--- Data records ---
(** C3: a non-genesis transaction with one input of value 100 and outputs
    of value 40 and 60. If [in_colorstates[0]] is present both outputs are
    marked coloured, if it is absent both are marked uncoloured; after
    output 0 [cur_value] is 100, so output 1 does not reset. *)
Theorem carry_over_100_into_40_60 self tx i o0 o1 rest :
  hash tx <> txhash (genesis self) ->
  inputs tx = [i] -> TxIn.value i = 100 ->
  outputs tx = [o0; o1] -> TxOut.value o0 = 40 -> TxOut.value o1 = 60 ->
  (forall v, run_kernel self tx (Some v :: rest)
             = Ok [Some (40, ""); Some (60, "")])
  /\ run_kernel self tx (None :: rest) = Ok [None; None]
  /\ (forall c, exists cs st,
        kernel_step self tx (c :: rest) false 0 o0 init_kstate = Ok (cs, st)
        /\ cur_value st = 100 /\ reset st = st).
Proof.
  intros Hh Hi Hv Ho Hv0 Hv1.
  apply String.eqb_neq in Hh.
  destruct tx as [h ins outs], i as [vi], o0 as [v0 s0], o1 as [v1 s1].
  cbn [hash inputs outputs TxIn.value TxOut.value] in *. subst.
  unfold run_kernel, run_kernel_state, kernel_step, while_fuel.
  cbn [hash inputs outputs]. rewrite Hh.
  split; [intros v; reflexivity|]. split; [reflexivity|].
  intros c. destruct c; eexists _, _; (split; [reflexivity|]);
    split; reflexivity.
Qed.

(** The carry-over theorem at the transaction ["aa"] with input [100] and
    outputs [40; 60]. *)
Lemma carry_over_100_into_40_60_witness :
  run_kernel demo_def (demo_tx "aa" [100] [40; 60]) [Some (100, "")]
  = Ok [Some (40, ""); Some (60, "")]
  /\ run_kernel demo_def (demo_tx "aa" [100] [40; 60]) [None]
     = Ok [None; None].
Proof.
  destruct (carry_over_100_into_40_60 demo_def (demo_tx "aa" [100] [40; 60])
              (TxIn.mk 100) (TxOut.mk 40 "") (TxOut.mk 60 "") [])
    as (H1 & H2 & _);
    [discriminate | reflexivity | reflexivity | reflexivity | reflexivity
    | reflexivity |].
  split; [apply H1 | apply H2].
Defined.

(** C4, at an input where the code departs from it: one input of value 100
    and two outputs of value 100 each. The inputs total 100, the outputs
    200, and [run_kernel] returns a result list marking both outputs
    coloured instead of raising. *)
Theorem run_kernel_accepts_shortfall :
  input_total short_tx = 100 /\ output_total short_tx = 200
  /\ run_kernel demo_def short_tx [Some (100, "")]
     = Ok [Some (100, ""); Some (100, "")]
  /\ run_kernel demo_def short_tx [None] = Ok [None; None].
Proof. repeat split. Qed.

(** C2: on the genesis transaction, when the walk does not run past the end
    of the inputs, [run_kernel] returns, for every assignment of
    [in_colorstates] to the inputs, a result whose entry at the genesis
    outindex is present as [(o.value, '')]; the final [inp_index] and
    [cur_value] are those of the colour-blind walk, so the override
    consumes nothing of its own. *)
Theorem genesis_output_minted self tx in_colorstates k o c :
  hash tx = txhash (genesis self) ->
  outputs tx !! k = Some o ->
  Z.of_nat k = outindex (genesis self) ->
  length in_colorstates = length (inputs tx) ->
  walk tx = Ok c ->
  exists res st,
    run_kernel_state self tx in_colorstates = Ok (res, st)
    /\ run_kernel self tx in_colorstates = Ok res
    /\ res !! k = Some (Some (TxOut.value o, ""))
    /\ cursor st = c.
Proof.
  intros Hh Ho Hk Hlen Hw.
  unfold run_kernel, run_kernel_state.
  apply String.eqb_eq in Hh. rewrite Hh.
  pose proof (for_outputs_cursor self tx in_colorstates true (outputs tx)
                0%nat init_kstate [] ltac:(lia)) as Hc.
  change (walk_for tx (outputs tx) (cursor init_kstate)) with (walk tx) in Hc.
  rewrite Hw in Hc.
  destruct (for_outputs _ _ _ _ _ _ _ _) as [[res st]| |] eqn:Hf;
    [|discriminate|discriminate].
  exists res, st. split; [reflexivity|]. split; [reflexivity|].
  split; [|by injection Hc].
  exact (for_outputs_genesis_entry self tx in_colorstates (outputs tx)
           k 0%nat init_kstate [] res st o Hf Ho Hk).
Qed.

(** The genesis theorem at inputs [30; 70], both uncoloured, and outputs
    [20; 60]: output 1 is minted with value 60. *)
Lemma genesis_output_minted_witness :
  exists res st,
    run_kernel_state demo_def (demo_tx "gen" [30; 70] [20; 60]) [None; None]
      = Ok (res, st)
    /\ run_kernel demo_def (demo_tx "gen" [30; 70] [20; 60]) [None; None]
       = Ok res
    /\ res !! 1%nat = Some (Some (60, ""))
    /\ cursor st = (2%nat, 100).
Proof.
  apply (genesis_output_minted demo_def (demo_tx "gen" [30; 70] [20; 60])
           [None; None] 1%nat (TxOut.mk 60 "") (2%nat, 100));
    reflexivity.
Defined.

(** C5 fails as it is stated: on the genesis transaction ["gen"] with one
    uncoloured input of value 50 and outputs of value 50 and 0, the flag
    carried into output 1 is false and is not reset, yet the zero-value
    output 1, being the genesis output, is marked present. *)
Lemma zero_value_genesis_output_is_colored :
  ~ (forall self tx in_colorstates pre o post acc st cs st',
       outputs tx = pre ++ o :: post ->
       for_outputs self tx in_colorstates (is_special_tx self tx) pre 0%nat
         init_kstate [] = Ok (acc, st) ->
       TxOut.value o = 0 ->
       kernel_step self tx in_colorstates (is_special_tx self tx)
         (length pre) o st = Ok (cs, st') ->
       cs = if colored (reset st) then Some (0, "") else None).
Proof.
  intros H.
  specialize (H demo_def (demo_tx "gen" [50] [50; 0]) [None]
                [TxOut.mk 50 ""] (TxOut.mk 0 "") [] [None]
                {| inp_index := 1; cur_value := 50; colored := false |}
                (Some (0, ""))
                {| inp_index := 1; cur_value := 50; colored := true |}
                eq_refl eq_refl eq_refl eq_refl).
  discriminate H.
Qed.

(** C5, amended: when the run reaches an output of value 0, the inner loop
    consumes no input; the colorstate written for it is present as
    [(0, '')] when the flag carried over from the preceding segment (after
    the reset, if [cur_value] is 0) is true and absent otherwise, unless the
    output is the genesis output of the genesis transaction, which the
    override marks present. That colorstate is the entry of the result at
    the output's index. *)
Theorem zero_value_output_carries_flag self tx in_colorstates pre o post
    acc st :
  outputs tx = pre ++ o :: post ->
  for_outputs self tx in_colorstates (is_special_tx self tx) pre 0%nat
    init_kstate [] = Ok (acc, st) ->
  TxOut.value o = 0 ->
  exists cs st',
    kernel_step self tx in_colorstates (is_special_tx self tx) (length pre)
      o st = Ok (cs, st')
    /\ cursor st' = cursor st
    /\ cs = (if is_special_tx self tx
                && (Z.of_nat (length pre) =? outindex (genesis self))
             then Some (0, "")
             else if colored (reset st) then Some (0, "") else None)
    /\ forall res st_end,
         run_kernel_state self tx in_colorstates = Ok (res, st_end) ->
         res !! length pre = Some cs.
Proof.
  intros Ho Hpre Hv. set (is_genesis := is_special_tx self tx) in *.
  assert (0 <= cur_value st) as Hnn
    by (eapply for_outputs_cur_nonneg; [|exact Hpre]; simpl; lia).
  assert (kernel_step self tx in_colorstates is_genesis (length pre) o st
          = Ok (out_colorstate o
                  (genesis_override self is_genesis (length pre) (reset st)),
                genesis_override self is_genesis (length pre) (reset st)))
    as Hstep.
  { unfold kernel_step. rewrite while_loop_covered; [reflexivity|].
    rewrite Hv. pose proof (cursor_reset st) as Hc. unfold cursor in Hc.
    injection Hc as _ ->. exact Hnn. }
  eexists _, _. split; [exact Hstep|]. split; [|split].
  - rewrite cursor_genesis_override. apply cursor_reset.
  - unfold out_colorstate, genesis_override. rewrite Hv.
    destruct (is_genesis && _); [reflexivity|].
    destruct (colored (reset st)); reflexivity.
  - intros res st_end Hrun. unfold run_kernel_state in Hrun.
    change (String.eqb (hash tx) (txhash (genesis self)))
      with is_genesis in Hrun.
    rewrite Ho, for_outputs_app, Hpre in Hrun.
    cbn [mbind result_bind fst snd for_outputs] in Hrun.
    rewrite Nat.add_0_l, Hstep in Hrun.
    cbn [mbind result_bind fst snd] in Hrun.
    apply for_outputs_result in Hrun as (suffix & -> & _).
    apply for_outputs_result in Hpre as (pre_res & -> & Hl).
    rewrite <- app_assoc, lookup_app_r by (simpl; lia).
    simpl. rewrite Hl, Nat.sub_diag. reflexivity.
Qed.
---
→ **Exercise details**:
Across all the records, find the lines containing the word "present" and reproduce each one.

→ **Reply to the exercise**:
    of value 40 and 60. If [in_colorstates[0]] is present both outputs are
    outindex is present as [(o.value, '')]; the final [inp_index] and
    output 1, being the genesis output, is marked present. *)
    consumes no input; the colorstate written for it is present as
    override marks present. That colorstate is the entry of the result at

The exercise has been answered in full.